IDENTITY CASE CONTINUES: A French man accused of impersonating photographer David Bellemere via social media and soliciting models is expected to return to court in Lyon, France, later this year.
Yann Labrosse, a European model is alleged to have pretended to be Bellemere online, asking models for videos and photography content for castings. Bellemere’s attorney Eric Morain said a court appearance last month at Lyon’s Tribunal de Grande Instance resulted in Labrosse agreeing to a plea bargain, but then the magistrate in charge of the homologation — official confirmation — decided to reject it.
Morain said, “He had the right to do that, but it was very unusual that he refused to homologate this agreement. He sent the case to a public hearing that will be at the end of the year.”
Labrosse did not respond to requests for comment Tuesday.
Bellemere said Wednesday that the problem with Labrosse affected his professional relationships with agencies and models, because most of the models didn’t realize that Labrosse was an imposter and they believed that he was “behaving awkwardly.” Bellemere claimed that Labrosse used social media to keep track of who he was shooting, and in some cases Labrosse contacted those models within hours after Bellemere had worked with them. “That very confusing.” Bellemere said.
During some castings, Bellemere and his agent met some models, “who complained about those messages without knowing and understanding it was the imposter harassing them to get nude content.” Bellemere alleged. “He was watching who I was shooting. He hacked my Facebook account and took it over. Facebook didn’t believe at that point that I was the real David Bellemere. It took weeks to get that settled.”
In a January WWD interview, Bellemere said he personally phoned Labrosse at one point and asked him to stop. When that didn’t happen, the police in Lyon were notified.
Bellemere was among a handful of high-profile photographers named in a Boston Globe article for allegedly mistreating models. The New York-based lensman has vehemently denied any wrongdoing in regards to those incidents as well as any others.
Morain said the judge’s reason is not known and such instances are “very rare,” adding that he has only seen one other similar situation in the past 10 years.
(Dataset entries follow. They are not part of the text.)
(** * himawari: the tile fetcher and mosaic assembler of [himawari.go]

    A shallow embedding of the Go package [himawari] (file [himawari.go]):
    the URL of a chunk ([ChunkUrl]), the chunk fetcher ([Chunk]) and the
    assembler ([Image], [LatestImage]) with its three paths: the single
    chunk of level 1, the sequential double loop, and the pool of worker
    goroutines fed through an unbuffered channel.

    Conventions of the embedding.
    - Go's [int] is modelled by [Z].  Every product the package computes
      ([level*level], [level*Width], [(x+1)*Width], ...) is bounded by the
      side of the canvas that [image.NewRGBA] allocates, so for every level
      whose canvas fits in memory no product wraps ([products_fit] below).
    - The network is an oracle: [http_png url] is what [http.Get] followed
      by [png.Decode] yields for [url].
    - Goroutines are a transition system ([pool_step]); the scheduler's
      choices are an explicit list of actions handed to [Image]. *)

From Stdlib Require Import ZArith List String Ascii Bool Lia Permutation Finite.
Import ListNotations.
Open Scope Z_scope.

(** ** Constants *)

Definition DefaultLevel : Z := 4.
Definition Width : Z := 550.
Definition Height : Z := Width.
Definition Levels : list Z := [1; 2; 4; 8; 16; 20].

(** ** Formatting: the fragments of [fmt.Sprintf] and [time.Format] in use *)

Module Fmt.

Open Scope string_scope.

Definition digit (d : Z) : ascii := ascii_of_nat (48 + Z.to_nat d).

(** Decimal digits of a non-negative number, most significant first
    (the loop [for u >= 10 { ...; u /= 10 }] of the formatter). *)
Fixpoint utoa_aux (fuel : nat) (u : Z) (acc : string) : string :=
  match fuel with
  | O => acc
  | S fuel' =>
      let acc' := String (digit (u mod 10)) acc in
      if (u <? 10)%Z then acc' else utoa_aux fuel' (u / 10) acc'
  end.

Definition utoa (u : Z) : string :=
  utoa_aux (S (Z.to_nat (Z.log2 u))) u "".

(** The verb [%d] on an [int]. *)
Definition itoa (x : Z) : string :=
  if (x <? 0)%Z then "-" ++ utoa (- x) else utoa x.

Fixpoint zeros (n : nat) : string :=
  match n with
  | O => ""
  | S n' => String "0" (zeros n')
  end.

(** [appendInt] of package [time]: sign, then the digits padded with zeros
    to [width]. *)
Definition appendInt (x : Z) (width : nat) : string :=
  let ds := utoa (Z.abs x) in
  (if (x <? 0)%Z then "-" else "") ++ zeros (width - String.length ds) ++ ds.

Inductive arg : Type :=
| AInt (x : Z)
| AStr (s : string).

Definition bad_verb (v : string) (a : arg) : string :=
  match a with
  | AInt x => "%!" ++ v ++ "(int=" ++ itoa x ++ ")"
  | AStr s => "%!" ++ v ++ "(string=" ++ s ++ ")"
  end.

Definition extra_arg (a : arg) : string :=
  match a with
  | AInt x => "int=" ++ itoa x
  | AStr s => "string=" ++ s
  end.

Definition extra (args : list arg) : string :=
  match args with
  | [] => ""
  | _ => "%!(EXTRA " ++ String.concat ", " (map extra_arg args) ++ ")"
  end.

(** [fmt.Sprintf] for the verbs [%d], [%s] and [%%]. *)
Fixpoint Sprintf (format : string) (args : list arg) : string :=
  match format with
  | EmptyString => extra args
  | String "%" (String "d" rest) =>
      match args with
      | [] => "%!d(MISSING)" ++ Sprintf rest []
      | AInt x :: args' => itoa x ++ Sprintf rest args'
      | a :: args' => bad_verb "d" a ++ Sprintf rest args'
      end
  | String "%" (String "s" rest) =>
      match args with
      | [] => "%!s(MISSING)" ++ Sprintf rest []
      | AStr s :: args' => s ++ Sprintf rest args'
      | a :: args' => bad_verb "s" a ++ Sprintf rest args'
      end
  | String "%" (String "%" rest) => String "%" (Sprintf rest args)
  | String c rest => String c (Sprintf rest args)
  end.

End Fmt.

(** ** Time *)

Module Time.

(** A location gives the offset (seconds east of UTC) in force at an
    instant. *)
Record Location : Type := { lookup : Z -> Z }.

Definition UTCLoc : Location := {| lookup := fun _ => 0 |}.

(** [time.Time]: an instant (seconds since the Unix epoch and nanoseconds)
    presented in a location. *)
Record Time : Type := { unix : Z; nsec : Z; loc : Location }.

Definition UTC (t : Time) : Time :=
  {| unix := unix t; nsec := nsec t; loc := UTCLoc |}.

Definition Add (t : Time) (seconds : Z) : Time :=
  {| unix := unix t + seconds; nsec := nsec t; loc := loc t |}.

(** Seconds on the wall clock of the time's location. *)
Definition wall (t : Time) : Z := unix t + lookup (loc t) (unix t).

(** Civil date of a day number (days since 1970-01-01), proleptic
    Gregorian calendar. *)
Definition civil (days : Z) : Z * Z * Z :=
  let z := days + 719468 in
  let era := z / 146097 in
  let doe := z - era * 146097 in
  let yoe := (doe - doe / 1460 + doe / 36524 - doe / 146096) / 365 in
  let doy := doe - (365 * yoe + yoe / 4 - yoe / 100) in
  let mp := (5 * doy + 2) / 153 in
  let d := doy - (153 * mp + 2) / 5 + 1 in
  let m := if mp <? 10 then mp + 3 else mp - 9 in
  let y := yoe + era * 400 + (if m <=? 2 then 1 else 0) in
  (y, m, d).

Definition year (t : Time) : Z := fst (fst (civil (wall t / 86400))).
Definition month (t : Time) : Z := snd (fst (civil (wall t / 86400))).
Definition day (t : Time) : Z := snd (civil (wall t / 86400)).
Definition hour (t : Time) : Z := (wall t mod 86400) / 3600.
Definition minute (t : Time) : Z := (wall t mod 3600) / 60.
Definition second (t : Time) : Z := wall t mod 60.

Open Scope string_scope.

(** [Time.Format] for the reference-time elements [2006], [01], [02],
    [15], [04], [05]; every other character of these layouts is
    literal. *)
Fixpoint Format (t : Time) (layout : string) : string :=
  match layout with
  | EmptyString => ""
  | String "2" (String "0" (String "0" (String "6" rest))) =>
      Fmt.appendInt (year t) 4 ++ Format t rest
  | String "0" (String "1" rest) => Fmt.appendInt (month t) 2 ++ Format t rest
  | String "0" (String "2" rest) => Fmt.appendInt (day t) 2 ++ Format t rest
  | String "1" (String "5" rest) => Fmt.appendInt (hour t) 2 ++ Format t rest
  | String "0" (String "4" rest) => Fmt.appendInt (minute t) 2 ++ Format t rest
  | String "0" (String "5" rest) => Fmt.appendInt (second t) 2 ++ Format t rest
  | String c rest => String c (Format t rest)
  end.

End Time.

(** ** ChunkUrl *)

Open Scope string_scope.

Definition ChunkUrl (t : Time.Time) (level width x y : Z) : string :=
  Fmt.Sprintf "http://himawari8.nict.go.jp/img/D531106/%dd/%d/%s_%d_%d.png"
    [Fmt.AInt level; Fmt.AInt width;
     Fmt.AStr (Time.Format (Time.UTC t) "2006/01/02/150405");
     Fmt.AInt x; Fmt.AInt y].

Close Scope string_scope.

(** ** Package [image] and [draw.Draw] *)

Module image.

Record Point : Type := { X : Z; Y : Z }.

Record Rectangle : Type := { Min : Point; Max : Point }.

Definition ZP : Point := {| X := 0; Y := 0 |}.

(** [image.Rect]: the rectangle with the given corners, put in canonical
    order. *)
Definition Rect (x0 y0 x1 y1 : Z) : Rectangle :=
  let xs := if x1 <? x0 then (x1, x0) else (x0, x1) in
  let ys := if y1 <? y0 then (y1, y0) else (y0, y1) in
  {| Min := {| X := fst xs; Y := fst ys |};
     Max := {| X := snd xs; Y := snd ys |} |}.

Definition Dx (r : Rectangle) : Z := X (Max r) - X (Min r).
Definition Dy (r : Rectangle) : Z := Y (Max r) - Y (Min r).

(** [p.In(r)] for the point [(px, py)]. *)
Definition In (px py : Z) (r : Rectangle) : bool :=
  (X (Min r) <=? px) && (px <? X (Max r)) &&
  (Y (Min r) <=? py) && (py <? Y (Max r)).

(** An image: its bounds and the colour at each point. *)
Record Image (color : Type) : Type :=
  { Bounds : Rectangle; At : Z -> Z -> color }.

Arguments Bounds {color} _.
Arguments At {color} _ _ _.

(** [image.NewRGBA]: every pixel is the zero colour. *)
Definition NewRGBA {color : Type} (zero : color) (r : Rectangle)
  : Image color :=
  {| Bounds := r; At := fun _ _ => zero |}.

End image.

(** [draw.Draw(dst, r, src, sp, draw.Src)]: [r.Min] in [dst] is aligned
    with [sp] in [src]; the points of [r] that lie in the bounds of [dst]
    and whose aligned point lies in the bounds of [src] take the colour of
    [src], converted to the colour model of [dst]; the other points keep
    theirs. *)
Definition draw_Draw {color : Type} (conv : color -> color)
    (dst : image.Image color) (r : image.Rectangle)
    (src : image.Image color) (sp : image.Point) : image.Image color :=
  {| image.Bounds := image.Bounds dst;
     image.At := fun px py =>
       let sx := px - image.X (image.Min r) + image.X sp in
       let sy := py - image.Y (image.Min r) + image.Y sp in
       if image.In px py r && image.In px py (image.Bounds dst)
          && image.In sx sy (image.Bounds src)
       then conv (image.At src sx sy)
       else image.At dst px py |}.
Perhaps he thought it wasn’t enough. Perhaps he thought I was too much. It was inexplicable. But both sides had agreed to a plea bargain,” Morain said. “So in a few months there will be a public hearing — a classic trial.”
Twelve plaintiffs are involved — Bellemere and 11 models, whom Bellemere worked with in the past and Labrosse allegedly propositioned trying to pass himself off as Bellemere, Morain said. Bellemere is not obligated to attend that but his attorney said it would be “a good idea” for him to be present. As of yet, there has not been explanation by Labrosse, Morain said. “He hasn’t had to explain anything. We will talk about that in the public hearing.”
Labrosse was said to have initially agreed to a plea bargain that called for a sentence of one-year suspended imprisonment, with two years of probation and the obligation to compensate the victims. Morain and Labrosse did not speak directly at any point, Morain said. The fact that this was Labrosse’s first offense may have been a factor in the judge’s rejection, as well as the heft or levity of the plea bargain (depending on one’s view), according to Morain. “I’m waiting for the public hearing. I cannot tell the future. I’m just waiting and we have to have an explanation from Yann to the tribunal and what it cost David and the other girls [professionally].”
As for his advice to Bellemere, Morain said, “I will tell him directly. I’m sorry,”
If found guilty, Labrosse would have to pay some money to Bellemere, Morain said, declining to pinpoint a potential amount.
“In theory,” Labrosse could receive a jail sentence but Morain said he does not expect that to happen. “It is the first time for him, and for this kind of case you don’t go to jail.